“Quem for sensível à beleza, descobrirá Deus”

D. José Policarpo centrou a segunda catequese quaresmal na ligação entre a beleza e a Palavra de Deus

A contemplação da beleza de Deus pode “ser mais importante que uma compreensão doutrinal”. D. José Policarpo explica que reconhecer a acção de Deus “em momentos concretos da nossa vida, momentos em que Deus ouviu a nossa oração e realizou o que lhe pedimos, circunstâncias em que Deus mudou o ritmo da nossa vida, nos chamou, nos fortaleceu e conduziu, nos enviou como cooperadores na obra da salvação” são momentos que convidam continuamente a uma meditação sobre “a vida de cada um de nós”.
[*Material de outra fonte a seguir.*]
(** The keys of a row: those of the literal, less the unguarded ones
    whose value is [undefined]. *)
Lemma row_keys c d eth final url :
  exists missing,
    incl missing unguardedKeys
    /\ keysOf (success (rowOf c d eth final url)) = without missing rowKeys.
Proof.
  assert (Hrest : forall tail,
    map fst (Js.kept Js.wire
               (("totalAssets", read final "totalAssets")
                :: ("odla", read final "odla")
                :: ("totalDeficiency", read final "totalDeficiency")
                :: ("bblCbils", read final "bblCbils")
                :: ("hmrcPreferential", read final "hmrcPreferential")
                :: ("hmrcUnsecured", read final "hmrcUnsecured")
                :: ("tradeCreditors", read final "tradeCreditors")
                :: ("accountantFirmName", read final "accountantFirmName")
                :: tail))
    = "totalAssets" :: "odla" :: "totalDeficiency" :: "bblCbils"
      :: "hmrcPreferential" :: "hmrcUnsecured" :: "tradeCreditors"
      :: "accountantFirmName" :: map fst (Js.kept Js.wire tail)).
  { intros tail.
    do 8 (rewrite keys_kept_defined by apply read_defined; apply f_equal).
    reflexivity. }
  exists (match company_name c with None => ["companyName"] | Some _ => [] end
            ++ match company_number c with
               | None => ["companyNumber"] | Some _ => []
               end
            ++ match d with None => ["directorName"] | Some _ => [] end
            ++ match eth with JUndefined => ["ethnicity"] | _ => [] end
            ++ match url with None => ["accountantUrl"] | Some _ => [] end).
  split.
  - unfold unguardedKeys. intros k Hk.
    repeat (apply in_app_or in Hk; destruct Hk as [Hk|Hk]).
    + destruct (company_name c); simpl in Hk |- *; tauto.
    + destruct (company_number c); simpl in Hk |- *; tauto.
    + destruct d; simpl in Hk |- *; tauto.
    + destruct eth; simpl in Hk |- *; tauto.
    + destruct url; simpl in Hk |- *; tauto.
  - change (keysOf (success (rowOf c d eth final url)))
      with (map fst (Js.kept Js.wire
              (("companyName", Js.str (company_name c))
               :: ("companyNumber", Js.str (company_number c))
               :: ("directorName", Js.str d)
               :: ("ethnicity", eth)
               :: ("totalAssets", read final "totalAssets")
                  :: ("odla", read final "odla")
                  :: ("totalDeficiency", read final "totalDeficiency")
                  :: ("bblCbils", read final "bblCbils")
                  :: ("hmrcPreferential", read final "hmrcPreferential")
                  :: ("hmrcUnsecured", read final "hmrcUnsecured")
                  :: ("tradeCreditors", read final "tradeCreditors")
                  :: ("accountantFirmName", read final "accountantFirmName")
                  :: [("accountantUrl", Js.str url)]))).
    rewrite !(keys_kept "companyName"), !(keys_kept "companyNumber"),
      !(keys_kept "directorName"), !(keys_kept "ethnicity"), Hrest,
      !(keys_kept "accountantUrl").
    destruct (company_name c), (company_number c), d, url, eth; reflexivity.
Qed.
Lemma frames_read_u8 : frames read_u8.
Proof. unfold read_u8. solve_frames. Qed.
Lemma frames_read_u32 : frames read_u32.
Proof. unfold read_u32. solve_frames. Qed.
Lemma frames_read_u64 : frames read_u64.
Proof. unfold read_u64. solve_frames. Qed.
#[local] Hint Resolve frames_read_u8 frames_read_u32 frames_read_u64 : liquid.
Lemma frames_read_string limit : frames (read_string limit).
Proof. unfold read_string. solve_frames. Qed.
#[local] Hint Resolve frames_read_string : liquid.

Lemma frames_decode fuel depth : frames (decode fuel depth).
Proof.
  revert depth. induction fuel as [|fuel IH]; intros depth; cbn [decode]; solve_frames.
Qed.

(** ** The fuel suffices *)

Definition never_exhausts {A} (m : stm Decoder A) : Prop := ∀ s e s',
  m s = (Err e, s') → exn_kind e ≠ fuel_exhausted.

Lemma never_exhausts_bind {A B} (m : stm Decoder A) (f : A → stm Decoder B) :
  never_exhausts m → (∀ a, never_exhausts (f a)) → never_exhausts (m ≫= f).
Proof.
  intros Hm Hf s e s'. unfold mbind, stm_bind.
  destruct (m s) as [[a|e1] s1] eqn:E; [apply Hf|].
  intros [= <- <-]. by eapply Hm.
Qed.

Lemma never_exhausts_guard {B} c k msg (f : unit → stm Decoder B) :
  k ≠ fuel_exhausted → (c = false → never_exhausts (f tt)) →
  never_exhausts (sreject_if c k msg ≫= f).
Proof.
  intros Hk Hf. destruct c; [|exact (Hf eq_refl)].
  intros s e s' [= <- <-]. done.
Qed.

Lemma never_exhausts_srepeat {A} n (step : A → stm Decoder A) a :
  (∀ a, never_exhausts (step a)) → never_exhausts (srepeat n step a).
Proof.
  intros Hs. revert a. induction n as [|n IH]; intros a; cbn; [done|].
  by apply never_exhausts_bind.
Qed.

Lemma never_exhausts_checked v : never_exhausts (slift (checked v)).
Proof.
  intros s e s'. unfold slift, checked, validate.
  destruct (validate_value v 0 0) eqn:E; intros [= <- <-].
  by rewrite (validate_value_kind _ _ _ _ E).
Qed.
#[local] Hint Resolve never_exhausts_checked : liquid.
(* ===== verification/FileFormat.v ===== *)
(** * The event-log file format
    (src/events/FileEventStoreFormat.cpp and .hpp)

    A file is a header followed by batches of records.  [encode_header] and
    [encode_batch] write them, [decode_header] and [scan_batches] read them
    back; the scanner separates a damaged final batch, which recovery may cut
    off, from damage inside the log. *)
From S2P Require Import Prelude OrderedMap Values ValueCodec Effects Events Crc32c.

Definition fileMagic : list byte := [x4c; x49; x51; x45; x56; x54; x31; x00].
Definition batchMagic : list byte := [x4c; x42; x41; x54].
Definition batchFormatVersion : N := 1.
Definition batchPrefixBytes : N := 32.
Definition batchTrailerBytes : N := 4.

Definition append_u16 (output : list byte) (v : N) : list byte := append_le 2 output v.
Definition append_u32 (output : list byte) (v : N) : list byte := append_le 4 output v.
Definition append_u64 (output : list byte) (v : N) : list byte := append_le 8 output v.

(** [bytes.subspan(start, count)] *)
Definition subspan (bytes : list byte) (start count : N) : list byte :=
  take (N.to_nat count) (drop (N.to_nat start) bytes).

(** ** [class ByteReader]: [remaining] is [bytes] from [cursor] to [boundary]. *)
Record ByteReader := MkReader { remaining : list byte; cursor : N }.

Definition make_reader (input : list byte) (start stop : N) : res ByteReader :=
  reject_if ((stop <? start) || (len input <? stop)) EventStoreError
    "invalid binary event-store bounds";;
  Ok (MkReader (subspan input start (stop - start)) start).

Definition reader_require (count : N) : stm ByteReader unit := λ r,
  (reject_if (len (remaining r) <? count) EventStoreError
     "truncated binary event-store field", r).

Definition reader_advance (count : N) : stm ByteReader (list byte) := λ r,
  (Ok (take (N.to_nat count) (remaining r)),
   MkReader (drop (N.to_nat count) (remaining r)) (cursor r + count)).

Definition reader_take (count : N) : stm ByteReader (list byte) :=
  reader_require count;; reader_advance count.

Definition reader_u8 : stm ByteReader N := bs ← reader_take 1; mret (read_le bs).
Definition reader_u16 : stm ByteReader N := bs ← reader_take 2; mret (read_le bs).
Definition reader_u32 : stm ByteReader N := bs ← reader_take 4; mret (read_le bs).
Definition reader_u64 : stm ByteReader N := bs ← reader_take 8; mret (read_le bs).
Definition reader_position : stm ByteReader N := λ r, (Ok (cursor r), r).

(** Runs a block of reads; the reader is local to the block. *)
Definition with_reader {A} (r : res ByteReader) (m : stm ByteReader A) : res A :=
  r ≫= λ r, (m r).1.

(** ** [has_batch_magic_after] *)

Fixpoint is_prefix (p l : list byte) : bool :=
  match p, l with
  | [], _ => true
  | x :: p, y :: l => bool_decide (x = y) && is_prefix p l
  | _ :: _, [] => false
  end.

(** [std::search] for the batch magic from [position]; [rest] is [bytes] from
    there on. *)
Fixpoint search_magic (rest : list byte) (position : N) : option N :=
  match rest with
  | [] => None
  | _ :: rest' =>
      if is_prefix batchMagic rest then Some position
      else search_magic rest' (position + 1)
  end.
(* ===== verification/Replay.v ===== *)
(** * Replay (include/liquid/events/Replay.hpp, src/events/Replay.cpp)

    The projection of an event log onto the state it describes, the checkpoint
    that records a projected state inside the log, and the comparison of a
    reproduced log with the recorded one. *)
From stdpp Require Import pretty.
From S2P Require Import Prelude OrderedMap Values ValueCodec Effects Events.

(** ** [struct SerializedWorldState] *)

Record SerializedWorldState := MkWorldState {
  ws_session : SessionId;
  ws_replayPosition : RecordId;
  ws_topology : object;
  ws_components : object;
  ws_intents : object;
  ws_commands : object;
  ws_observedState : object;
  ws_observedAuthority : object;
  ws_configuration : object;
  ws_handleGenerations : object;
  ws_sessionEvents : list EventRecord;
  ws_configurationEvents : list EventRecord;
  ws_frameEvents : list EventRecord;
  ws_resolutions : list EventRecord;
  ws_commandAttempts : list EventRecord;
  ws_reports : list EventRecord;
  ws_observations : list EventRecord;
  ws_failures : list EventRecord;
  ws_recoveries : list EventRecord;
  ws_retentions : list EventRecord;
  ws_scripts : list EventRecord
}.

#[export] Instance SerializedWorldState_eq_dec : EqDecision SerializedWorldState.
Proof. solve_decision. Defined.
Na segunda conferência quaresmal do Cardeal-Patriarca de Lisboa, com o tema «É possível escutar a Palavra contemplando as suas obras», D. José Policarpo explica que o “mergulhar em Deus, contemplando a acção da Sua Palavra e do Seu Espírito na Igreja e em cada um de nós, é um caminho perene de louvor e de adoração”. Adverte o Cardeal-Patriarca que apenas a purificação de um coração crente ajuda a “não atribuir ao engenho humano aquilo que é iniciativa maravilhosa da graça”.

Esta perspectiva “faz-nos tomar consciência do drama do nosso pecado, ao não acolhermos a Palavra na obediência da fé, não permitindo que ela realize em nós a obra da salvação”.